Lemma fold_sections items : forall (sections : gmap string (list MenuItemDict.t)) seen,
  (forall c, sections !! c =
             match in_category c seen with [] => None | l => Some l end) ->
  forall c,
    fold_left add_to_section items sections !! c =
    match in_category c (seen ++ items) with [] => None | l => Some l end.
Proof.
  induction items as [|item items IH]; intros sections seen Hs c.
  - rewrite app_nil_r. apply Hs.
  - cbn [fold_left].
    replace (seen ++ item :: items)%list with ((seen ++ [item]) ++ items)%list
      by (rewrite <- app_assoc; reflexivity).
    apply IH. clear c. intros c. unfold add_to_section, in_category.
    rewrite filter_app, map_app.
    destruct (decide (MenuItem.category item = c)) as [<-|Hne].
    + rewrite lookup_insert_eq, Hs. unfold in_category.
      rewrite filter_cons_True by reflexivity. rewrite filter_nil. cbn [map].
      destruct (map as_dict (filter _ seen)) as [|x l]; reflexivity.
    + rewrite lookup_insert_ne by exact Hne. rewrite Hs. unfold in_category.
      rewrite filter_cons_False by exact Hne. rewrite filter_nil. cbn [map].
      rewrite app_nil_r. reflexivity.
Qed.

Lemma sections_lookup items c :
  fold_left add_to_section items ∅ !! c =
  match in_category c items with [] => None | l => Some l end.
Proof.
  apply (fold_sections items ∅ []). intros c'. rewrite lookup_empty. reflexivity.
Qed.

End menu_sections.
(** * The incremental CFPB complaints flow

    A shallow embedding of [src/orchestration/cfpb_flows.py]: the Prefect task
    [extract_and_load_complaints_task] and the flow
    [cfpb_complaints_incremental_flow], together with the watermark store
    ([utils/state.py]) and the configuration ([cfg/config.py]) they import.

    Python values are modelled as they are built in the source: the result
    of the task and of the flow is a [dict] with string keys, here a
    [gmap string value]; dates travel as strings and are parsed with
    [datetime.strptime(_, "%Y-%m-%d")]; effects (the persisted watermark, the
    external pipeline, raised exceptions) are threaded through a state and
    exception monad.  Calls to [logger] are left out: they touch none of the
    state the flow reads. *)

From Stdlib Require Import ZArith Ascii String.
From stdpp Require Import base strings list gmap.

Local Open Scope Z_scope.

Set Warnings "-register-all".

(** ** Calendar dates and the ["%Y-%m-%d"] format *)

Module Calendar.

(** A [datetime] as [strptime] builds it from a format that has only date
    directives: the time of day is always midnight, so year, month and day
    are all that is left. *)
Record datetime := Date { year : Z; month : Z; day : Z }.

Definition is_leap (y : Z) : bool :=
  (y mod 4 =? 0) && (negb (y mod 100 =? 0) || (y mod 400 =? 0)).

Definition days_in_month (y m : Z) : Z :=
  match m with
  | 2 => if is_leap y then 29 else 28
  | 4 | 6 | 9 | 11 => 30
  | _ => 31
  end.

(** What the [datetime] constructor accepts: MINYEAR is 1, MAXYEAR is
    9999. *)
Definition valid (d : datetime) : bool :=
  (1 <=? year d) && (year d <=? 9999)
  && (1 <=? month d) && (month d <=? 12)
  && (1 <=? day d) && (day d <=? days_in_month (year d) (month d)).

(** [a > b] on two datetimes at midnight. *)
Definition datetime_gt (a b : datetime) : bool :=
  (year b <? year a)
  || ((year a =? year b)
      && ((month b <? month a)
          || ((month a =? month b) && (day b <? day a)))).

(** The value of an ASCII decimal digit between [lo] and [hi]. *)
Definition digit_in (lo hi : Z) (c : ascii) : option Z :=
  let n := Z.of_N (N_of_ascii c) in
  if (48 + lo <=? n) && (n <=? 48 + hi) then Some (n - 48) else None.

Definition digit : ascii -> option Z := digit_in 0 9.

(** [%m] is the regular expression [1[0-2]|0[1-9]|[1-9]]; in the format it
    is followed by a literal dash, so the alternative taken is the one that
    reaches the dash.  Returns the month and what follows the dash. *)
Definition match_month (s : list ascii) : option (Z * list ascii) :=
  match s with
  | a :: b :: r =>
      match r with
      | c :: r' =>
          match digit_in 1 1 a, digit_in 0 2 b, digit_in 0 0 a, digit_in 1 9 b with
          | Some _, Some k, _, _ =>
              if bool_decide (c = "-"%char) then Some (10 + k, r') else None
          | _, _, Some _, Some k =>
              if bool_decide (c = "-"%char) then Some (k, r') else None
          | _, _, _, _ =>
              match digit_in 1 9 a with
              | Some k => if bool_decide (b = "-"%char) then Some (k, r) else None
              | None => None
              end
          end
      | [] =>
          match digit_in 1 9 a with
          | Some k => if bool_decide (b = "-"%char) then Some (k, r) else None
          | None => None
          end
      end
  | _ => None
  end.

(** [%d] is [3[01]|[12]\d|0[1-9]|[1-9]| [1-9]]; it ends the format, and
    [strptime] rejects a string with unconverted data left, so the whole
    rest has to be one of the alternatives. *)
Definition match_day (s : list ascii) : option Z :=
  match s with
  | [a] => digit_in 1 9 a
  | [a; b] =>
      match digit_in 3 3 a, digit_in 0 1 b with
      | Some _, Some k => Some (30 + k)
      | _, _ =>
          match digit_in 1 2 a, digit b with
          | Some j, Some k => Some (10 * j + k)
          | _, _ =>
              if bool_decide (a = "0"%char) || bool_decide (a = " "%char)
              then digit_in 1 9 b else None
          end
      end
  | _ => None
  end.

(** [datetime.strptime(s, "%Y-%m-%d")] as a partial function: [None] where
    Python raises [ValueError] (no match, unconverted data, or a date that
    does not exist).  Only ASCII digits are read as digits. *)
Definition parse_date (s : string) : option datetime :=
  match String.list_ascii_of_string s with
  | y1 :: y2 :: y3 :: y4 :: dash :: r =>
      match digit y1, digit y2, digit y3, digit y4 with
      | Some a, Some b, Some c, Some d =>
          if bool_decide (dash = "-"%char) then
            match match_month r with
            | Some (m, r') =>
                match match_day r' with
                | Some dd =>
                    let dt := Date (1000 * a + 100 * b + 10 * c + d) m dd in
                    if valid dt then Some dt else None
                | None => None
                end
            | None => None
            end
          else None
      | _, _, _, _ => None
      end
  | _ => None
  end.

(** A string of ASCII characters only.  On such a string [parse_date] is
    [strptime]; a decimal digit outside ASCII, which [strptime] reads, is
    not read by [parse_date]. *)
Definition is_ascii (s : string) : bool :=
  forallb (fun c => (N_of_ascii c <? 128)%N) (String.list_ascii_of_string s).

Definition digit_char (n : Z) : ascii := ascii_of_N (Z.to_N (48 + n)).

Definition pad2 (n : Z) : string :=
  String (digit_char (n / 10 mod 10)) (String (digit_char (n mod 10)) "").

Definition pad4 (n : Z) : string :=
  String (digit_char (n / 1000 mod 10))
    (String (digit_char (n / 100 mod 10)) (pad2 n)).

(** The ISO form [YYYY-MM-DD] of a date. *)
Definition isoformat (d : datetime) : string :=
  pad4 (year d) +:+ "-" +:+ pad2 (month d) +:+ "-" +:+ pad2 (day d).

(** [d + timedelta(days=1)]. *)
Definition next_day (d : datetime) : datetime :=
  if day d <? days_in_month (year d) (month d)
  then Date (year d) (month d) (day d + 1)
  else if month d <? 12 then Date (year d) (month d + 1) 1
  else Date (year d + 1) 1 1.

(** [date.toordinal()]: the number of the day, day 1 being 0001-01-01. *)
Definition days_before_year (y : Z) : Z :=
  (y - 1) * 365 + (y - 1) / 4 - (y - 1) / 100 + (y - 1) / 400.

Definition days_before_month (y m : Z) : Z :=
  match m with
  | 1 => 0 | 2 => 31 | 3 => 59 | 4 => 90 | 5 => 120 | 6 => 151 | 7 => 181
  | 8 => 212 | 9 => 243 | 10 => 273 | 11 => 304 | _ => 334
  end + (if (2 <? m) && is_leap y then 1 else 0).

Definition toordinal (d : datetime) : Z :=
  days_before_year (year d) + days_before_month (year d) (month d) + day d.

End Calendar.
Export Calendar.

(** ** Python values *)

(** The values the flow builds: [str], [int], [list] and [dict] with
    string keys. *)
Inductive value :=
| VStr (s : string)
| VInt (n : Z)
| VList (l : list value)
| VDict (d : gmap string value).

(** [x == s] for a string [s], where [x] is the result of [dict.get]: a
    missing key gives Python's [None], which equals no string, and neither
    does an [int], a [list] or a [dict]. *)
Definition py_eq_str (x : option value) (s : string) : bool :=
  match x with
  | Some (VStr t) => bool_decide (t = s)
  | _ => false
  end.

(** ** Exceptions *)

(** A raised exception: its class name, whether the class derives from
    [Exception] (what [except Exception] tests; [KeyboardInterrupt],
    [SystemExit] and [GeneratorExit] derive from [BaseException] only), and
    [str(e)]. *)
Record exn := Exn {
  exn_class : string;
  exn_is_Exception : bool;
  exn_str : string
}.

Definition ValueError (msg : string) : exn := Exn "ValueError" true msg.

(** ** The world of a run *)

(** What a run can be observed to do: invoke the extraction task, and
    write the watermark. *)
Inductive event :=
| Invoke (date_min date_max company_name database_path : string)
| WatermarkWrite (last_loaded_date : string).

Section Flow.

(** The state of the external pipeline (remote API, destination database). *)
Context {Ext : Type}.

(** [create_pipeline(database_path).run(extract_complaints(...))] of
    [pipelines/cfpb_complaints_pipeline.py], opaque to the flow: it may
    change the external state, and either raises or returns a load info,
    of which the task keeps [str(info)]. *)
Variable pipeline_run :
  forall (database_path date_min date_max company_name : string),
    Ext -> Ext * (exn + string).

(** [cfg/config.py]. *)
Variable COMPANIES : list string.
Variable START_DATE : string.

Record World := mkWorld {
  watermark : option string;  (* the persisted last_loaded_date, if any *)
  today : datetime;           (* the current date *)
  ext : Ext;
  trace : list event          (* what has been done so far, oldest first *)
}.

(** Computations that read and change the world and may raise. *)
Definition M (A : Type) : Type := World -> World * (exn + A).

Definition ret {A} (a : A) : M A := fun w => (w, inr a).

Definition raise {A} (e : exn) : M A := fun w => (w, inl e).

Definition bind {A B} (c : M A) (k : A -> M B) : M B :=
  fun w =>
    match c w with
    | (w', inr a) => k a w'
    | (w', inl e) => (w', inl e)
    end.

(** [try: body  except Exception as e: handler(e)]. *)
Definition try_except_Exception {A} (body : M A) (handler : exn -> M A) : M A :=
  fun w =>
    match body w with
    | (w', inl e) => if exn_is_Exception e then handler e w' else (w', inl e)
    | r => r
    end.

Definition emit (ev : event) : M unit :=
  fun w => (mkWorld (watermark w) (today w) (ext w) (trace w ++ [ev]), inr tt).

Definition external (f : Ext -> Ext * (exn + string)) : M string :=
  fun w =>
    let '(x, r) := f (ext w) in
    (mkWorld (watermark w) (today w) x (trace w), r).

Declare Scope flow_scope.
Delimit Scope flow_scope with flow.
Notation "x <- c ;; k" := (bind c (fun x => k))
  (at level 100, c at next level, right associativity) : flow_scope.
Local Open Scope flow_scope.

(** [datetime.strptime(s, "%Y-%m-%d")]; the text of the message is
    shortened. *)
Definition strptime (s : string) : M datetime :=
  match parse_date s with
  | Some d => ret d
  | None => raise (ValueError ("time data " +:+ s +:+ " does not match format %Y-%m-%d"))
  end.

(** *** The watermark store *)

(** Modelled from the spec: [utils/state.py] is missing; [get_last_loaded_date]
    reads the persisted state and returns absent if there is none. *)
Definition get_last_loaded_date : M (option string) :=
  fun w => (w, inr (watermark w)).

(** The current date, as the clock of the world gives it. *)
Definition current_date : M datetime :=
  fun w => (w, inr (today w)).

(** Modelled from the spec: [utils/state.py] is missing; with no watermark the
    window is [(start_date, today)], with a watermark it is
    [(watermark + 1 day, today)], and nothing is clamped.  The watermark is
    kept in ISO form and is read back as a date to add the day. *)
Definition get_next_load_date (start_date : string) : M (string * string) :=
  last_loaded <- get_last_loaded_date ;;
  now <- current_date ;;
  match last_loaded with
  | None => ret (start_date, isoformat now)
  | Some last =>
      last_date <- strptime last ;;
      ret (isoformat (next_day last_date), isoformat now)
  end.

(** Modelled from the spec: [utils/state.py] is missing;
    [update_last_loaded_date] unconditionally overwrites the persisted
    watermark. *)
Definition update_last_loaded_date (d : string) : M unit :=
  fun w => (mkWorld (Some d) (today w) (ext w) (trace w ++ [WatermarkWrite d]), inr tt).

(** Modelled from the spec: [utils/state.py] is missing; [reset_state] clears
    the watermark. *)
Definition reset_state : M unit :=
  fun w => (mkWorld None (today w) (ext w) (trace w), inr tt).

## WHAT THE TASK ASKS:
Pick out and copy the lines of the material that include the word "exact".

## WRITTEN SOLUTION:
    + rewrite lookup_insert_ne by exact Hne. rewrite Hs. unfold in_category.
      rewrite filter_cons_False by exact Hne. rewrite filter_nil. cbn [map].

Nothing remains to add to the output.